== GIVEN RECORDS ==

(** * Workforce monitoring agent: upgrade manager, DLP monitor, behaviour analyzer

  A shallow embedding of the agent's C++ core and the properties its
  specification states about it.

  Conventions of the embedding.
  - [std::string] is [string]; positions are [nat], [npos] is [None].
  - [int] is [Z]; [double] is an exact rational [Q] (rounding is left out;
    the properties below are about order and exact small fractions).
  - [std::unordered_map<std::string, T>] is [gmap string T];
    [std::vector] and [std::deque] are [list], oldest element first.
  - [std::function] callbacks are a flag (registered or not) and every
    invocation is an event appended to a log.
  - libcurl, the filesystem, [system], the clock and the regex engine are
    the environment: their outcomes are inputs of the functions. *)

From Stdlib Require Import String Ascii List ZArith QArith Lia Bool.
From Stdlib Require Import DecimalString.
From stdpp Require Import gmap strings.

Local Open Scope Z_scope.

(** ** std::string operations *)

Module Str.

Definition empty (s : string) : bool :=
  match s with EmptyString => true | _ => false end.

(** [s.find(needle, 0) == pos] seen from the suffix that starts at [pos]. *)
Fixpoint find_from (needle s : string) (pos : nat) : option nat :=
  if String.prefix needle s then Some pos
  else match s with
       | EmptyString => None
       | String _ s' => find_from needle s' (S pos)
       end.

(** [s.find(needle)]; [None] is [std::string::npos]. *)
Definition find (s needle : string) : option nat := find_from needle s 0.

(** [s.find(needle) != std::string::npos] *)
Definition contains (s needle : string) : bool :=
  match find s needle with Some _ => true | None => false end.

(** [s.find(needle) == 0] *)
Definition found_at_0 (s needle : string) : bool :=
  match find s needle with Some O => true | _ => false end.

(** [s.find_last_of(c)] for a single character. *)
Fixpoint find_last_of_from (c : ascii) (s : string) (pos : nat) (acc : option nat)
  : option nat :=
  match s with
  | EmptyString => acc
  | String a s' =>
      find_last_of_from c s' (S pos) (if Ascii.eqb a c then Some pos else acc)
  end.

Definition find_last_of (s : string) (c : ascii) : option nat :=
  find_last_of_from c s 0 None.

(** [s.substr(pos)] and [s.substr(pos, n)], for [pos <= s.size()]. *)
Fixpoint drop (n : nat) (s : string) : string :=
  match n, s with
  | O, _ => s
  | S n', String _ s' => drop n' s'
  | S _, EmptyString => EmptyString
  end.

Fixpoint take (n : nat) (s : string) : string :=
  match n, s with
  | S n', String a s' => String a (take n' s')
  | _, _ => EmptyString
  end.

Definition substr (s : string) (pos n : nat) : string := take n (drop pos s).

(** [::tolower] in the C locale. *)
Definition tolower_ascii (a : ascii) : ascii :=
  let n := nat_of_ascii a in
  if (Nat.leb 65 n && Nat.leb n 90)%bool then ascii_of_nat (n + 32) else a.

Fixpoint tolower (s : string) : string :=
  match s with
  | EmptyString => EmptyString
  | String a s' => String (tolower_ascii a) (tolower s')
  end.

Fixpoint concat (l : list string) : string :=
  match l with
  | [] => EmptyString
  | s :: l' => s +:+ concat l'
  end.

(** [std::to_string(int)] *)
Definition of_Z (z : Z) : string := NilZero.string_of_int (Z.to_int z).

Definition bytes (s : string) : list Z :=
  List.map (fun a => Z.of_nat (nat_of_ascii a)) (list_ascii_of_string s).

Lemma prefix_empty s : String.prefix EmptyString s = true.
Proof. destruct s; reflexivity. Qed.

Lemma prefix_app p s : String.prefix p (p +:+ s) = true.
Proof.
  induction p as [|a p IH]; simpl; [apply prefix_empty|].
  destruct (ascii_dec a a) as [_|n]; [exact IH|contradiction].
Qed.

Lemma prefix_split p s :
  String.prefix p s = true -> exists t, s = p +:+ t.
Proof.
  revert s; induction p as [|a p IH]; intros s H.
  - exists s; reflexivity.
  - destruct s as [|b s]; simpl in H; [discriminate|].
    destruct (ascii_dec a b) as [->|]; [|discriminate].
    destruct (IH _ H) as [t ->]. exists t; reflexivity.
Qed.

(** [contains s needle] says that [needle] occurs somewhere in [s]. *)
Lemma find_from_Some needle s pos k :
  find_from needle s pos = Some k ->
  exists u v, s = u +:+ needle +:+ v /\ k = (pos + String.length u)%nat.
Proof.
  revert pos; induction s as [|a s IH]; intros pos; cbn [find_from].
  - destruct (String.prefix needle EmptyString) eqn:E; [|discriminate].
    intros [= <-]. destruct (prefix_split _ _ E) as [t Ht].
    exists EmptyString, t. split; [exact Ht|simpl; lia].
  - destruct (String.prefix needle (String a s)) eqn:E.
    + intros [= <-]. destruct (prefix_split _ _ E) as [t Ht].
      exists EmptyString, t. split; [exact Ht|simpl; lia].
    + intros H. destruct (IH _ H) as (u & v & -> & ->).
      exists (String a u), v. split; [reflexivity|simpl; lia].
Qed.

Lemma find_from_occurs needle u v pos :
  exists k, find_from needle (u +:+ needle +:+ v) pos = Some k.
Proof.
  revert pos; induction u as [|a u IH]; intros pos.
  - change (EmptyString +:+ needle +:+ v) with (needle +:+ v).
    destruct (needle +:+ v) eqn:E; cbn [find_from];
      rewrite <- E, prefix_app; eauto.
  - change (String a u +:+ needle +:+ v) with (String a (u +:+ needle +:+ v)).
    cbn [find_from].
    destruct (String.prefix needle (String a (u +:+ needle +:+ v)));
      [eauto|apply IH].
Qed.

Lemma contains_iff s needle :
  contains s needle = true <-> exists u v, s = u +:+ needle +:+ v.
Proof.
  unfold contains, find. split.
  - destruct (find_from needle s 0) as [k|] eqn:E; [|discriminate].
    intros _. destruct (find_from_Some _ _ _ _ E) as (u & v & H & _); eauto.
  - intros (u & v & ->).
    destruct (find_from_occurs needle u v 0%nat) as [k ->]. reflexivity.
Qed.

Lemma found_at_0_iff s needle :
  found_at_0 s needle = true <-> String.prefix needle s = true.
Proof.
  unfold found_at_0, find.
  destruct s as [|a s]; cbn [find_from].
  - destruct (String.prefix needle EmptyString); intuition discriminate.
  - destruct (String.prefix needle (String a s)) eqn:E; [tauto|].
    split; [|discriminate].
    destruct (find_from needle s 1) as [k|] eqn:F; [|discriminate].
    destruct (find_from_Some _ _ _ _ F) as (u & v & _ & ->).
    simpl. discriminate.
Qed.

End Str.

(** ** SHA-256 (FIPS 180-4), as computed by OpenSSL's SHA256_* functions *)

Module Sha256.

Definition w32 (x : Z) : Z := x mod 2 ^ 32.
Definition add32 (x y : Z) : Z := w32 (x + y).
Definition rotr (n x : Z) : Z := Z.lor (Z.shiftr x n) (w32 (Z.shiftl x (32 - n))).
Definition not32 (x : Z) : Z := Z.lxor x 0xffffffff.

Definition Ch (x y z : Z) : Z := Z.lxor (Z.land x y) (Z.land (not32 x) z).
Definition Maj (x y z : Z) : Z :=
  Z.lxor (Z.lxor (Z.land x y) (Z.land x z)) (Z.land y z).
Definition Sigma0 (x : Z) : Z := Z.lxor (Z.lxor (rotr 2 x) (rotr 13 x)) (rotr 22 x).
Definition Sigma1 (x : Z) : Z := Z.lxor (Z.lxor (rotr 6 x) (rotr 11 x)) (rotr 25 x).
Definition sigma0 (x : Z) : Z := Z.lxor (Z.lxor (rotr 7 x) (rotr 18 x)) (Z.shiftr x 3).
Definition sigma1 (x : Z) : Z := Z.lxor (Z.lxor (rotr 17 x) (rotr 19 x)) (Z.shiftr x 10).

(** The round constants are the first 32 bits of the fractional parts of
    the cube roots of the first 64 primes, the initial hash value those of
    the square roots of the first 8 primes. *)
Definition is_prime (n : Z) : bool :=
  (1 <? n)
  && List.forallb (fun d => negb (n mod d =? 0))
       (List.map Z.of_nat (List.seq 2 (Z.to_nat (Z.sqrt n) - 1))).

Definition primes : list Z :=
  List.filter is_prime (List.map Z.of_nat (List.seq 2 310)).

(** The integer cube root, bit by bit from the top. *)
Definition cube_root (n : Z) : Z :=
  List.fold_left
    (fun x k => let y := x + 2 ^ Z.of_nat k in if y * y * y <=? n then y else x)
    (List.rev (List.seq 0 40)) 0.

Definition K : list Z :=
  Eval vm_compute in List.map (fun p => w32 (cube_root (p * 2 ^ 96))) primes.

Definition H0 : list Z :=
  Eval vm_compute in
    List.map (fun p => w32 (Z.sqrt (p * 2 ^ 64))) (List.firstn 8 primes).

Example round_constants :
  List.length K = 64%nat /\ List.nth 0 K 0 = 0x428a2f98 /\ List.nth 63 K 0 = 0xc67178f2
  /\ List.nth 0 H0 0 = 0x6a09e667 /\ List.nth 7 H0 0 = 0x5be0cd19.
Proof. vm_compute. repeat split; reflexivity. Qed.

(** Padding: a 1 bit, zeros up to 56 mod 64 bytes, the bit length on 8 bytes. *)
Definition be_bytes (n : nat) (x : Z) : list Z :=
  List.map (fun i => Z.land (Z.shiftr x (8 * Z.of_nat i)) 0xff) (List.rev (List.seq 0 n)).

Definition pad (msg : list Z) : list Z :=
  let len := Z.of_nat (List.length msg) in
  let zeros := Z.to_nat ((55 - len) mod 64) in
  msg ++ [0x80] ++ List.repeat 0 zeros ++ be_bytes 8 (8 * len).

Fixpoint words (fuel : nat) (bs : list Z) : list Z :=
  match fuel, bs with
  | S f, b0 :: b1 :: b2 :: b3 :: rest =>
      (Z.shiftl b0 24 + Z.shiftl b1 16 + Z.shiftl b2 8 + b3) :: words f rest
  | _, _ => []
  end.

(** The message schedule, newest word first. *)
Fixpoint schedule (n : nat) (w : list Z) : list Z :=
  match n with
  | O => w
  | S n' =>
      let x := add32 (add32 (sigma1 (List.nth 1 w 0)) (List.nth 6 w 0))
                     (add32 (sigma0 (List.nth 14 w 0)) (List.nth 15 w 0)) in
      schedule n' (x :: w)
  end.

Definition round (st : list Z) (kw : Z * Z) : list Z :=
  match st with
  | [a; b; c; d; e; f; g; h] =>
      let t1 := add32 (add32 (add32 h (Sigma1 e)) (add32 (Ch e f g) (fst kw))) (snd kw) in
      let t2 := add32 (Sigma0 a) (Maj a b c) in
      [add32 t1 t2; a; b; c; add32 d t1; e; f; g]
  | _ => st
  end.

Definition compress (h : list Z) (block : list Z) : list Z :=
  let w := List.rev (schedule 48 (List.rev (words 16 block))) in
  let st := List.fold_left round (List.combine K w) h in
  List.map (fun p => add32 (fst p) (snd p)) (List.combine h st).

Fixpoint blocks (fuel : nat) (h : list Z) (bs : list Z) : list Z :=
  match fuel, bs with
  | S f, _ :: _ => blocks f (compress h (List.firstn 64 bs)) (List.skipn 64 bs)
  | _, _ => h
  end.

Definition digest (msg : list Z) : list Z :=
  let p := pad msg in
  List.concat (List.map (be_bytes 4) (blocks (List.length p) H0 p)).

(** The streaming interface: the context holds the bytes fed so far. *)
Definition SHA256_CTX : Type := list Z.
Definition SHA256_Init : SHA256_CTX := [].
Definition SHA256_Update (ctx : SHA256_CTX) (data : string) : SHA256_CTX :=
  ctx ++ Str.bytes data.
Definition SHA256_Final (ctx : SHA256_CTX) : list Z := digest ctx.

Definition hex_digit (d : Z) : ascii :=
  ascii_of_nat (Z.to_nat (if d <? 10 then 48 + d else 87 + d)).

===

Return the entries exactly through the "[std::vector] and [std::deque]" line.

(** * Workforce monitoring agent: upgrade manager, DLP monitor, behaviour analyzer

  A shallow embedding of the agent's C++ core and the properties its
  specification states about it.

  Conventions of the embedding.
  - [std::string] is [string]; positions are [nat], [npos] is [None].
  - [int] is [Z]; [double] is an exact rational [Q] (rounding is left out;
    the properties below are about order and exact small fractions).
  - [std::unordered_map<std::string, T>] is [gmap string T];
    [std::vector] and [std::deque] are [list], oldest element first.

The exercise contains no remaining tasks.